Decidió menospreciar su esfuerzo e ingenio de carpintero pidiéndole trescientos dólares, calculando que le quedarían libres unos setenta, con la ilusión de que el señor exalcalde –coronel de profesión, corrupto por vocación y pendejo por opción y manía- maravillado con esa obra maestra (-¡puta, qué buen trabajo, Manolo!-) le encargaría todos los muebles de casa presidencial, si ganaba las elecciones en cuarta vuelta, tal como se lo había vaticinado un pastor con dotes de brujo y amigo cercano de su esposa.
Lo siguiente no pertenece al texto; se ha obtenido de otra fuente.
Lemma ReadStringBytes_aliases_buffer_witness :
  exists r1,
    ReadStringBytes (NewReader stream_ab_c)
    = (Return ["a"; "b"]%byte None, r1)
    /\ take 2 (buf r1) = ["a"; "b"]%byte.
Proof.
  assert (Hval : (ReadStringBytes (NewReader stream_ab_c)).1
                 = Return ["a"; "b"]%byte None)
    by (vm_compute; reflexivity).
  assert (Hsb : ReadStringBytes (NewReader stream_ab_c)
                = (Return ["a"; "b"]%byte None,
                   (ReadStringBytes (NewReader stream_ab_c)).2))
    by (rewrite <- Hval; apply surjective_pairing).
  destruct (ReadStringBytes_aliases_buffer (NewReader stream_ab_c) _ _
              (NewReader_wf _) Hsb)
    as (Hfront & _ & _).
  exists (ReadStringBytes (NewReader stream_ab_c)).2.
  split; [exact Hsb | exact Hfront].
Defined.

Lemma error_with_data_is_an_error_witness :
  ReadUint16 (NewReader stream_eager_1_2)
  = (Return 0 (Some io_EOF),
     mkReader (EagerEOF [])
       (list_inserts 0 [x01; x02] (buf (NewReader stream_eager_1_2)))).
Proof.
  assert (Hn : Z.of_nat 2 <= BUF_SIZE) by (unfold BUF_SIZE; lia).
  assert (Hrd : io_Read (wrapped (NewReader stream_eager_1_2)) 2
                = ([x01; x02], Some io_EOF, EagerEOF []))
    by reflexivity.
  destruct (error_with_data_is_an_error (NewReader stream_eager_1_2) 2
              [x01; x02] io_EOF (EagerEOF [])
              (NewReader_wf _) Hn Hrd) as (_ & Huint & _ & _).
  exact (Huint ReadUint16 (or_intror (or_introl eq_refl))).
Defined.
(** * Teddy Stadium fixture scraper: model of [scraper.py] and its properties

    The development follows the layout of the script: Python text and the
    few library calls the script relies on, the fixture record, the two
    parsers, and the reconciler [deduplicate_matches]. The parsers are
    modelled from the point where the page has been fetched and handed to
    BeautifulSoup; their progress messages on standard output and the
    calendar writer [create_ics] are left out. A call that can raise
    returns a [result]. *)

From Stdlib Require Import ZArith NArith Lia String Ascii.
From stdpp Require Import base tactics option list sets sorting.

Local Open Scope Z_scope.

(** ** Python text

    A Python [str] is a sequence of code points. Equality, [in], [<] and
    [split] all work code point by code point, so a [str] is a list of code
    point numbers. *)

Module Text.

Definition char := N.
Definition str := list char.

(** Literals of the script that are plain ASCII. *)
Definition lit (s : string) : str :=
  map N_of_ascii (list_ascii_of_string s).

(** [a < b] on [str]: lexicographic on code points, a proper prefix is
    smaller. *)
Fixpoint str_lt (a b : str) : bool :=
  match a, b with
  | _, [] => false
  | [], _ :: _ => true
  | x :: a', y :: b' =>
      if (x <? y)%N then true
      else if (y <? x)%N then false
      else str_lt a' b'
  end.

(** [s.startswith(p)] *)
Fixpoint starts_with (p s : str) : bool :=
  match p, s with
  | [], _ => true
  | _ :: _, [] => false
  | x :: p', y :: s' => bool_decide (x = y) && starts_with p' s'
  end.

(** [kw in s]: [kw] occurs in [s] as a contiguous run. *)
Fixpoint contains (kw s : str) : bool :=
  starts_with kw s ||
  match s with
  | [] => false
  | _ :: s' => contains kw s'
  end.

(** [s.split(sep)] for a one-character separator: the pieces between the
    occurrences of [sep], always at least one piece. *)
Fixpoint split (sep : char) (s : str) : list str :=
  match s with
  | [] => [[]]
  | c :: s' =>
      match split sep s' with
      | piece :: pieces =>
          if bool_decide (c = sep) then [] :: piece :: pieces
          else (c :: piece) :: pieces
      | [] => []
      end
  end.

(** Code points of the Unicode decimal digits ZERO (category Nd); each is
    followed by the digits ONE to NINE of its script. This is the table
    behind [str.isdecimal], the regular expression class [\d] and [int]
    (Unicode 14.0, as shipped with CPython 3.11). *)
Definition DECIMAL_ZEROS : list N :=
  [48; 1632; 1776; 1984; 2406; 2534; 2662; 2790; 2918; 3046; 3174; 3302;
   3430; 3558; 3664; 3792; 3872; 4160; 4240; 6112; 6160; 6470; 6608; 6784;
   6800; 6992; 7088; 7232; 7248; 42528; 43216; 43264; 43472; 43504; 43600;
   44016; 65296; 66720; 68912; 69734; 69872; 69942; 70096; 70384; 70736;
   70864; 71248; 71360; 71472; 71904; 72016; 72784; 73040; 73120; 92768;
   92864; 93008; 120782; 120792; 120802; 120812; 120822; 123200; 123632;
   125264; 130032]%N.

Fixpoint decimal_in (zeros : list N) (c : char) : option N :=
  match zeros with
  | [] => None
  | z :: zeros' =>
      if ((z <=? c) && (c <? z + 10))%N then Some (c - z)%N
      else decimal_in zeros' c
  end.

(** The decimal value of a code point, if it is a decimal digit. *)
Definition decimal_value (c : char) : option N := decimal_in DECIMAL_ZEROS c.

Definition is_decimal (c : char) : bool :=
  match decimal_value c with Some _ => true | None => false end.

(** [str.isspace] for one code point, also the class [\s]. *)
Definition is_space (c : char) : bool :=
  bool_decide (c ∈ [9; 10; 11; 12; 13; 28; 29; 30; 31; 32; 133; 160; 5760;
                    8192; 8193; 8194; 8195; 8196; 8197; 8198; 8199; 8200;
                    8201; 8202; 8232; 8233; 8239; 8287; 12288]%N).

End Text.
Export Text.

(** ** Exceptions and results *)

Inductive exn := ValueError | OverflowError.

Inductive result (A : Type) :=
| Ok (a : A)
| Raise (e : exn).
Arguments Ok {A} a.
Arguments Raise {A} e.

#[global] Instance result_ret : MRet result := λ A a, Ok a.

#[global] Instance result_bind : MBind result := λ A B k r,
  match r with
  | Ok a => k a
  | Raise e => Raise e
  end.

#[global] Instance exn_eq_dec : EqDecision exn.
Proof. solve_decision. Defined.

#[global] Instance result_eq_dec `{EqDecision A} : EqDecision (result A).
Proof. solve_decision. Defined.

(** ** [int(s)] on text *)

Module Int.

(** Digits accepted at most by CPython's default
    [sys.int_info.default_max_str_digits]. *)
Definition MAX_STR_DIGITS : nat := 4300.

(** Step one of [int]: code points below 127 stay, other white space
    becomes a blank, other decimal digits their ASCII digit, anything else
    a question mark. *)
Definition to_ascii (c : char) : char :=
  if (c <? 127)%N then c
  else if is_space c then 32%N
  else match decimal_value c with
       | Some d => (48 + d)%N
       | None => 63%N
       end.

(** C's [isspace] in the "C" locale. *)
Definition c_isspace (c : char) : bool :=
  bool_decide (c ∈ [9; 10; 11; 12; 13; 32]%N).

Definition ascii_digit (c : char) : option Z :=
  if ((48 <=? c) && (c <=? 57))%N then Some (Z.of_N c - 48) else None.

Fixpoint skip_space (s : str) : str :=
  match s with
  | c :: s' => if c_isspace c then skip_space s' else s
  | [] => []
  end.

(** The digit scan: digits with single underscores in between. [prev_us]
    says that the previous character was an underscore, [n] counts the
    digits, [acc] is the value so far. Returns the value, the digit count
    and the unread rest; [None] on a doubled or trailing underscore. *)
Fixpoint scan_digits (s : str) (prev_us : bool) (n : nat) (acc : Z)
  : option (Z * nat * str) :=
  match s with
  | c :: s' =>
      if bool_decide (c = 95%N) then
        if prev_us then None else scan_digits s' true n acc
      else
        match ascii_digit c with
        | Some d => scan_digits s' false (S n) (10 * acc + d)
        | None => if prev_us then None else Some (acc, n, s)
        end
  | [] => if prev_us then None else Some (acc, n, [])
  end.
¡¿Cuánto?! ¿Creés que cago dinero, cabrón? Tomá veinte dólares y un cupón para que te den una sopa, sin tripas ni verduras, y considérate bien pagado. Si no te gusta el pago, llevate esa mierda, a ver quién de estos muertos de hambre del pueblo te la compra. Manolo permaneció en silencio y sin bajar los ojos de la sonrisa mezquina del candidato. Ya entrada la noche regresó a su casa y, a gritos, le pidió a su mujer que le sirviera la cena, porque tengo un hambre rezagada, le dijo, sentándose con una amplia sonrisa de gozo. ¿Cuánto te pagó ese viejo por la mesa? Le preguntó, enjugándose las manos y gastando, mentalmente, cada uno de los dólares. No hubo trato, dijo, Manolo, sirviéndose más comida. ¿Y la mesa? La deshice a patadas y la dejé con las patas torcidas y rajadas, respondió, Manolo, ampliando su sonrisa. ¿Y qué dijo el viejo maldito ese? Nada, se lo llevaron al hospital con ataque. ¿Y los clientes? Sólo llegaron nueve y están comiendo en el suelo, dijo, Manolo, empinándose el plato. Parece ser que la mujer de don Luis decidió que no valía la pena desperdiciar tanta comida.

Después de cenar abundantemente, se fue a dormir sin decir nada. Despertó hasta el mediodía por el alboroto de los cohetes de vara que anunciaban el funeral del candidato y la postulación automática de su viuda como reemplazo. Ella, como su marido, tenía sus propias mañas y embrujo.